Stored entries:
★ ★ ★ ★ ★

(** * AI-SEO-Blog-Generator: scorer, agent envelope and orchestrator

    A shallow embedding of three Python modules and the properties their
    specification states about them:

    - [Scorer]   : [utils/keyword_scorer.py]  (class [KeywordScorer])
    - [Agent]    : [agents/base_agent.py]     (class [BaseAgent])
    - [Pipeline] : [pipeline/orchestrator.py] (class [PipelineOrchestrator])

    Conventions.  A Python [dict] with string keys is a [gmap string _];
    a Python [int] is a [Z]; a Python [str] is a [string] of ASCII
    characters; the iteration order of a dict, which is the order of
    insertion in Python, is modelled only where a result depends on it.
    Python floats are idealised.  In the scorer a float is a real number
    or one of the special values [inf], [-inf] and [nan]; arithmetic on the
    finite ones is exact, without rounding and without overflow, and the
    special values behave as in Python.  In the agent and the orchestrator
    floats only hold durations and are rationals.  Calls to [logging] and
    [print] have no effect on any value the program computes and are left
    out. *)

From Stdlib Require Import Reals Lra ZArith QArith Sorted Permutation Ascii.
From stdpp Require Import gmap strings list pretty.

Set Warnings "-register-all".

(** ** Python values *)

(** The values the three modules handle dynamically, parametric in the
    model [F] of [float]. *)
Inductive pyval (F : Type) : Type :=
| PyNone
| PyBool (b : bool)
| PyInt (z : Z)
| PyFloat (x : F)
| PyStr (s : string)
| PyList (l : list (pyval F))
| PyDict (d : gmap string (pyval F)).
Lemma be_get_put n z : be_get (be_put n z) = z mod 256 ^ Z.of_nat n.
Proof. unfold be_get. rewrite be_fold_put. lia. Qed.

(** Big endian encodings of the same width compare like the numbers they hold. *)
Lemma bcmp_be_put n a b x y :
  0 <= a < 256 ^ Z.of_nat n -> 0 <= b < 256 ^ Z.of_nat n ->
  bcmp (be_put n a ++ x) (be_put n b ++ y) =
  match a ?= b with Eq => bcmp x y | c => c end.
Proof.
  intros Ha Hb.
  cut (forall n a b, bcmp (be_put n a ++ x) (be_put n b ++ y) =
     match a mod 256 ^ Z.of_nat n ?= b mod 256 ^ Z.of_nat n with
     | Eq => bcmp x y | c => c end).
  { intros H. by rewrite H, !Z.mod_small by lia. }
  clear. intros n a b. induction n as [|n IH]; simpl be_put; simpl app.
  { by rewrite !Z.mod_1_r. }
  simpl bcmp. rewrite IH, Nat2Z.inj_succ, Z.pow_succ_r by lia.
  rewrite (Z.mul_comm 256), !(Z.rem_mul_r _ (256 ^ Z.of_nat n) 256) by lia.
  set (P := 256 ^ Z.of_nat n). assert (0 < P) by (unfold P; lia).
  pose proof (Z.mod_pos_bound a P ltac:(lia)). pose proof (Z.mod_pos_bound b P ltac:(lia)).
  set (ra := a mod P) in *. set (rb := b mod P) in *.
  set (qa := (a / P) mod 256). set (qb := (b / P) mod 256). clearbody ra rb qa qb P.
  destruct (Z.compare_spec qa qb) as [E|E|E].
  - subst qb. destruct (Z.compare_spec ra rb) as [F|F|F];
      destruct (Z.compare_spec (ra + P * qa) (rb + P * qa)); try done; lia.
  - destruct (Z.compare_spec (ra + P * qa) (rb + P * qb)); try done; nia.
  - destruct (Z.compare_spec (ra + P * qa) (rb + P * qb)); try done; nia.
Qed.

Lemma be_put_inj n a b :
  0 <= a < 256 ^ Z.of_nat n -> 0 <= b < 256 ^ Z.of_nat n ->
  be_put n a = be_put n b -> a = b.
Proof.
  intros Ha Hb H. apply (f_equal be_get) in H. rewrite !be_get_put in H.
  by rewrite !Z.mod_small in H.
Qed.

(** * Varints *)

Lemma put_uvarint_nonempty x : 0 <= x -> PutUvarint x <> [].
Proof. unfold PutUvarint. simpl. by case_if. Qed.

Lemma shiftl_lor_add x b s : 0 <= s -> 0 <= x < 2 ^ s -> 0 <= b -> Z.lor x (Z.shiftl b s) = x + b * 2 ^ s.
Proof.
  intros Hs Hx Hb. pose proof (Z.add_lor_land x (Z.shiftl b s)) as E.
  assert (Z.land x (Z.shiftl b s) = 0) as Hz; [|rewrite Hz, Z.shiftl_mul_pow2 in E by lia; rewrite Z.shiftl_mul_pow2 by lia; lia].
  apply Z.bits_inj'. intros i Hi. rewrite Z.land_spec, Z.bits_0.
  destruct (Z.lt_ge_cases i s).
  - rewrite Z.shiftl_spec_low by lia. apply andb_false_r.
  - destruct (Z.eq_dec x 0) as [->|]; [by rewrite Z.bits_0|].
    rewrite (Z.bits_above_log2 x); [done|lia|].
    apply Z.log2_lt_pow2; [lia|]. pose proof (Z.pow_le_mono_r 2 s i). lia.
Qed.

Lemma uvarint_put_aux f i acc x rest :
  Z.of_nat f = 10 - i -> 0 <= i <= 9 -> 0 <= acc < 2 ^ (7 * i) ->
  0 <= x < 2 ^ (64 - 7 * i) ->
  uvarint_aux (put_uvarint_aux f x ++ rest) i acc (7 * i)
  = (acc + x * 2 ^ (7 * i), i + len (put_uvarint_aux f x)).
Proof.
  revert i acc x; induction f as [|f IH]; intros i acc x Hf Hi Hacc Hx; [lia|].
  assert (H64 : 2 ^ 64 = 2 ^ (64 - 7 * i) * 2 ^ (7 * i)) by (rewrite <- Z.pow_add_r by lia; f_equal; lia).
  cbn [put_uvarint_aux]. destruct (x >=? 128) eqn:E; zify_bool; cbn [app uvarint_aux].
  - assert (i < 9). { destruct (Z.eq_dec i 9) as [->|]; [|lia]. change (2 ^ (64 - 7 * 9)) with 2 in Hx. lia. }
    assert (H7 : 2 ^ (64 - 7 * i) = 128 * 2 ^ (64 - 7 * (i + 1))).
    { change 128 with (2 ^ 7). rewrite <- Z.pow_add_r by lia. f_equal. lia. }
    assert (H8 : 2 ^ (7 * (i + 1)) = 128 * 2 ^ (7 * i)).
    { change 128 with (2 ^ 7). rewrite <- Z.pow_add_r by lia. f_equal. lia. }
    pose proof (Z.mod_pos_bound x 128 ltac:(lia)). pose proof (Z.div_mod x 128 ltac:(lia)).
    rewrite (proj2 (Z.eqb_neq i 10)) by lia. rewrite (proj2 (Z.ltb_ge (x mod 128 + 128) 128)) by lia.
    assert (Z.land (x mod 128 + 128) 127 = x mod 128) as ->.
    { change 127 with (Z.ones 7). rewrite Z.land_ones by lia. change (2 ^ 7) with 128.
      rewrite Z.add_mod, Z_mod_same_full, Z.add_0_r, !Z.mod_mod by lia. done. }
    rewrite shiftl_lor_add by lia. replace (7 * i + 7) with (7 * (i + 1)) by lia.
    rewrite uwrap_small by nia. rewrite IH by nia.
    rewrite H8. cbn [length]. f_equal; [nia|lia].
  - rewrite (proj2 (Z.eqb_neq i 10)), (proj2 (Z.ltb_lt x 128)) by lia.
    assert ((i =? 9) && (x >? 1) = false)%bool as ->.
    { destruct (Z.eqb_spec i 9) as [->|]; [|done]. simpl. rewrite Z.gtb_ltb. apply Z.ltb_ge.
      change (2 ^ (64 - 7 * 9)) with 2 in Hx. lia. }
    rewrite shiftl_lor_add by lia. rewrite uwrap_small by nia. simpl. f_equal; lia.
Qed.
(** What an iterator promises: it walks a fixed sorted snapshot; the moves are specified
    where the code uses them, [Next] and [Prev] from a valid position only. *)
Class IterSpec {C : Type} (first last : C -> C) (seek : bytes -> C -> C) (next prev : C -> C)
    (valid : C -> bool) (key value : C -> option bytes) := {
  snap : C -> list (bytes * bytes);
  pos : C -> option nat;
  snap_first c : snap (first c) = snap c;
  snap_last c : snap (last c) = snap c;
  snap_seek k c : snap (seek k c) = snap c;
  snap_next c : snap (next c) = snap c;
  snap_prev c : snap (prev c) = snap c;
  pos_first c : pos (first c) = clamp (length (snap c)) 0;
  pos_last c : pos (last c) = clamp (length (snap c)) (length (snap c) - 1);
  pos_seek k c : pos (seek k c) = clamp (length (snap c)) (seek_index k (snap c));
  pos_next c i : pos c = Some i -> pos (next c) = clamp (length (snap c)) (S i);
  pos_prev c i : pos c = Some i -> pos (prev c) = match i with O => None | S j => Some j end;
  valid_pos c : valid c = bool_decide (is_Some (pos c));
  pos_range c i : pos c = Some i -> (i < length (snap c))%nat;
  key_at c i kv : pos c = Some i -> snap c !! i = Some kv -> key c = Some kv.1;
  value_at c i kv : pos c = Some i -> snap c !! i = Some kv -> value c = Some kv.2
}.

Class IDBSpec (I : IDB) := {
  model : engine -> gmap bytes bytes;
  healthy : engine -> Prop;
  get_ok e k : healthy e -> drv_Get e k = (model e !! k, None);
  write_ok e ops : healthy e -> exists e', drv_Write e ops = (e', None) /\ healthy e';
  write_all e ops e' : drv_Write e ops = (e', None) -> model e' = apply_ops ops (model e);
  write_none e ops e' err : drv_Write e ops = (e', Some err) -> model e' = model e;
  put_ok e k v : healthy e -> exists e', drv_Put e k v = (e', None) /\ healthy e';
  put_all e k v e' : drv_Put e k v = (e', None) -> model e' = <[k := v]> (model e);
  put_none e k v e' err : drv_Put e k v = (e', Some err) -> model e' = model e;
  iter_ok :: IterSpec cur_First cur_Last cur_Seek cur_Next cur_Prev cur_Valid cur_Key cur_Value;
  iter_snap e : snap (drv_NewIterator e) = sorted_entries (model e);
  bound_ok c : (length (snap c) <= cur_bound c)%nat
}.

(** ** The replication log, as [handleCommit] of src/ledis/batch.go uses it *)

(** [rpl.Log] of src/rpl/log.go. *)
Record Log := mkLog {
  ID : Z;
  CreateTime : Z;
  Compression : Z;
  LogData : bytes
}.

Class Replicator := {
  rpl : Type;
  rpl_Log : Z -> bytes -> SM rpl (Log + error);
  rpl_UpdateCommitID : Z -> SM rpl (option error);
  rpl_clear : SM rpl (option error)
}.

Class ReplicatorSpec (R : Replicator) := {
  rpl_ready : rpl -> Prop;
  rpl_commit_ok r now data : rpl_ready r -> exists r1 l r2,
    rpl_Log now data r = (Ret (inl l), r1) /\
    rpl_UpdateCommitID (ID l) r1 = (Ret None, r2) /\ rpl_ready r2
}.

(** What the database layer runs on. *)
Class Backend := {
  backend_idb :: IDB;
  backend_rpl :: Replicator
}.

Class BackendSpec (B : Backend) := {
  backend_idb_spec :: IDBSpec backend_idb;
  backend_rpl_spec :: ReplicatorSpec backend_rpl
}.

(** ** The adapter of src/store/goleveldb

    [LevelDB] is the third party package github.com/syndtr/goleveldb/leveldb. *)
Inductive LGet := LFound (v : bytes) | LNotFound | LFailed.

Class LevelDB := {
  ldb_t : Type;
  ldb_it : Type;
  ldb_Get : ldb_t -> bytes -> LGet;
  ldb_Write : ldb_t -> list BatchOp -> ldb_t * option error;
  ldb_Put : ldb_t -> bytes -> bytes -> ldb_t * option error;
  ldb_Dump : list BatchOp -> bytes;
  ldb_NewIterator : ldb_t -> ldb_it;
  lit_First : ldb_it -> ldb_it;
  lit_Last : ldb_it -> ldb_it;
  lit_Seek : bytes -> ldb_it -> ldb_it;
  lit_Next : ldb_it -> ldb_it;
  lit_Prev : ldb_it -> ldb_it;
  lit_Valid : ldb_it -> bool;
  lit_Key : ldb_it -> option bytes;
  lit_Value : ldb_it -> option bytes;
  lit_bound : ldb_it -> nat
}.

(** The documented behaviour of the package: an ordered map. *)
Class LevelDBSpec (L : LevelDB) := {
  ldb_model : ldb_t -> gmap bytes bytes;
  ldb_healthy : ldb_t -> Prop;
  ldb_get_ok e k : ldb_healthy e ->
    ldb_Get e k = match ldb_model e !! k with Some v => LFound v | None => LNotFound end;
  ldb_write_ok e ops : ldb_healthy e -> exists e', ldb_Write e ops = (e', None) /\ ldb_healthy e';
  ldb_write_all e ops e' : ldb_Write e ops = (e', None) -> ldb_model e' = apply_ops ops (ldb_model e);
  ldb_write_none e ops e' err : ldb_Write e ops = (e', Some err) -> ldb_model e' = ldb_model e;
  ldb_put_ok e k v : ldb_healthy e -> exists e', ldb_Put e k v = (e', None) /\ ldb_healthy e';
  ldb_put_all e k v e' : ldb_Put e k v = (e', None) -> ldb_model e' = <[k := v]> (ldb_model e);
  ldb_put_none e k v e' err : ldb_Put e k v = (e', Some err) -> ldb_model e' = ldb_model e;
  ldb_iter_ok :: IterSpec lit_First lit_Last lit_Seek lit_Next lit_Prev lit_Valid lit_Key lit_Value;
  ldb_iter_snap e : snap (ldb_NewIterator e) = sorted_entries (ldb_model e);
  ldb_bound_ok c : (length (snap c) <= lit_bound c)%nat
}.

Module GoLevelDB.
Section Adapter.
Context {L : LevelDB}.

(** [func (db *DB) Get]: not-found is a nil slice; any other failure is dropped and the
    (nil) value is returned without an error. *)
Definition goleveldb_Get (db : ldb_t) (key : bytes) : option bytes * option error :=
  match ldb_Get db key with
  | LNotFound => (None, None)
  | LFound v => (Some v, None)
  | LFailed => (None, None)
  end.

(** [WriteBatch.Commit] and [SyncCommit]: [db.Write] of the whole batch. *)
Definition goleveldb_Commit (db : ldb_t) (wbatch : list BatchOp) : ldb_t * option error :=
  ldb_Write db wbatch.

(** [DB.Put] and [SyncPut]. *)
Definition goleveldb_Put (db : ldb_t) (key value : bytes) : ldb_t * option error := ldb_Put db key value.

Definition idb : IDB := {|
  engine := ldb_t;
  cursor := ldb_it;
  drv_Get := goleveldb_Get;
  drv_Write := goleveldb_Commit;
  drv_Put := goleveldb_Put;
  drv_Data := ldb_Dump;
  drv_NewIterator := ldb_NewIterator;
  cur_First := lit_First;
  cur_Last := lit_Last;
  cur_Seek := lit_Seek;
  cur_Next := lit_Next;
  cur_Prev := lit_Prev;
  cur_Valid := lit_Valid;
  cur_Key := lit_Key;
  cur_Value := lit_Value;
  cur_bound := lit_bound
|}.

End Adapter.
End GoLevelDB.

(** ** A concrete engine: a finite map with a fault switch *)

Record mem_db := mkMem { mem_map : gmap bytes bytes; mem_faulty : bool }.
Record mem_cursor := mkCur { mc_snap : list (bytes * bytes); mc_pos : option nat }.

Definition mc_move (f : list (bytes * bytes) -> option nat -> option nat) (c : mem_cursor) : mem_cursor :=
  mkCur (mc_snap c) (f (mc_snap c) (mc_pos c)).

(** Its batch format: a byte string is its bytes, each after a 1, and a 0. *)
Fixpoint mem_string (b : bytes) : bytes := match b with [] => [0] | x :: b' => 1 :: x :: mem_string b' end.

Definition mem_dump (ops : list BatchOp) : bytes :=
  concat (map (fun o => match o with OpPut k v => 2 :: mem_string k ++ mem_string v | OpDelete k => 3 :: mem_string k end) ops).

#[global] Instance MemLevelDB : LevelDB := {|
  ldb_t := mem_db;
  ldb_it := mem_cursor;
  ldb_Get db k := if mem_faulty db then LFailed else
    match mem_map db !! k with Some v => LFound v | None => LNotFound end;
  ldb_Write db ops := if mem_faulty db then (db, Some errDriver)
    else (mkMem (apply_ops ops (mem_map db)) false, None);
  ldb_Put db k v := if mem_faulty db then (db, Some errDriver) else (mkMem (<[k := v]> (mem_map db)) false, None);
  ldb_Dump := mem_dump;
  ldb_NewIterator db := mkCur (sorted_entries (mem_map db)) None;
  lit_First := mc_move (fun s _ => clamp (length s) 0);
  lit_Last := mc_move (fun s _ => clamp (length s) (length s - 1));
  lit_Seek k := mc_move (fun s _ => clamp (length s) (seek_index k s));
  lit_Next := mc_move (fun s p => match p with Some i => clamp (length s) (S i) | None => None end);
  lit_Prev := mc_move (fun s p => match p with Some (S j) => clamp (length s) j | _ => None end);
  lit_Valid c := match mc_pos c with Some i => bool_decide (i < length (mc_snap c))%nat | None => false end;
  lit_Key c := match mc_pos c with Some i => fst <$> mc_snap c !! i | None => None end;
  lit_Value c := match mc_pos c with Some i => snd <$> mc_snap c !! i | None => None end;
  lit_bound c := length (mc_snap c)
|}.

(** A concrete replication log: the logs stored and the id of the last committed one. *)
Record mem_rpl := mkMemRpl { mr_logs : list Log; mr_commit : Z }.

Definition MemReplicator : Replicator := {|
  rpl := mem_rpl;
  rpl_Log now data r :=
    let l := mkLog (mr_commit r + 1) (uint32 now) 0 data in
    (Ret (inl l), mkMemRpl (mr_logs r ++ [l]) (mr_commit r));
  rpl_UpdateCommitID id r := (Ret None, mkMemRpl (mr_logs r) id);
  rpl_clear _ := (Ret None, mkMemRpl [] 0)
|}.

#[global] Instance MemBackend : Backend := {| backend_idb := GoLevelDB.idb; backend_rpl := MemReplicator |}.

(** * Laws of the concrete engine and of the adapter *)

Lemma clamp_Some n i j : clamp n i = Some j <-> i = j /\ (j < n)%nat.
Proof. unfold clamp. case_decide; naive_solver lia. Qed.

#[global] Program Instance mem_iter_spec :
  IterSpec (C := mem_cursor) lit_First lit_Last lit_Seek lit_Next lit_Prev lit_Valid lit_Key lit_Value := {|
  snap := mc_snap;
  pos c := match mc_pos c with Some i => clamp (length (mc_snap c)) i | None => None end
|}.
Solve Obligations with (intros; simpl; unfold clamp; repeat case_decide; simpl; auto; try lia).
Next Obligation.
  intros c i; simpl. destruct (mc_pos c) as [p|]; [|done]. intros [-> ?]%clamp_Some.
  unfold clamp. repeat (case_decide; simpl); auto; lia.
Qed.
Next Obligation.
  intros c i; simpl. destruct (mc_pos c) as [p|]; [|done]. intros [-> ?]%clamp_Some.
  unfold clamp. destruct i; simpl; [done|]. repeat (case_decide; simpl); auto; lia.
Qed.
Next Obligation.
  intros c; simpl. destruct (mc_pos c) as [p|]; [|by rewrite bool_decide_false by (by intros [])].
  unfold clamp. case_decide.
  - by rewrite !bool_decide_true by eauto.
  - by rewrite !bool_decide_false by (try done; by intros []).
Qed.
Next Obligation.
  intros c i; simpl. destruct (mc_pos c) as [p|]; [|done]. by intros [-> ?]%clamp_Some.
Qed.
Next Obligation.
  intros c i kv; simpl. destruct (mc_pos c) as [p|]; [|done]. intros [-> ?]%clamp_Some Hkv. by rewrite Hkv.
Qed.
Next Obligation.
  intros c i kv; simpl. destruct (mc_pos c) as [p|]; [|done]. intros [-> ?]%clamp_Some Hkv. by rewrite Hkv.
Qed.

#[global] Program Instance MemLevelDBSpec : LevelDBSpec MemLevelDB := {|
  ldb_model := mem_map;
  ldb_healthy db := mem_faulty db = false;
  ldb_iter_ok := mem_iter_spec
|}.
Next Obligation. intros e k He; simpl in *. by rewrite He. Qed.
Next Obligation. intros e ops He; simpl in *. rewrite He. eauto. Qed.
Next Obligation. intros e ops e'; simpl. destruct (mem_faulty e); naive_solver. Qed.
Next Obligation. intros e ops e' err; simpl. destruct (mem_faulty e); naive_solver. Qed.
Next Obligation. intros e k v He; simpl in *. rewrite He. eauto. Qed.
Next Obligation. intros e k v e'; simpl. destruct (mem_faulty e); naive_solver. Qed.
Next Obligation. intros e k v e' err; simpl. destruct (mem_faulty e); naive_solver. Qed.
Next Obligation. done. Qed.
Next Obligation. done. Qed.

★ ★ ★ ★ ★

## Work item
Please return only the lines above, starting at the line that has "0 <= x < 2 ^ (64 - 7 * i) ->" and ending at the line that has "assert (H64 : 2", keeping both and leaving each one unchanged.

## Completed exercise
  0 <= x < 2 ^ (64 - 7 * i) ->
  uvarint_aux (put_uvarint_aux f x ++ rest) i acc (7 * i)
  = (acc + x * 2 ^ (7 * i), i + len (put_uvarint_aux f x)).
Proof.
  revert i acc x; induction f as [|f IH]; intros i acc x Hf Hi Hacc Hx; [lia|].
  assert (H64 : 2 ^ 64 = 2 ^ (64 - 7 * i) * 2 ^ (7 * i)) by (rewrite <- Z.pow_add_r by lia; f_equal; lia).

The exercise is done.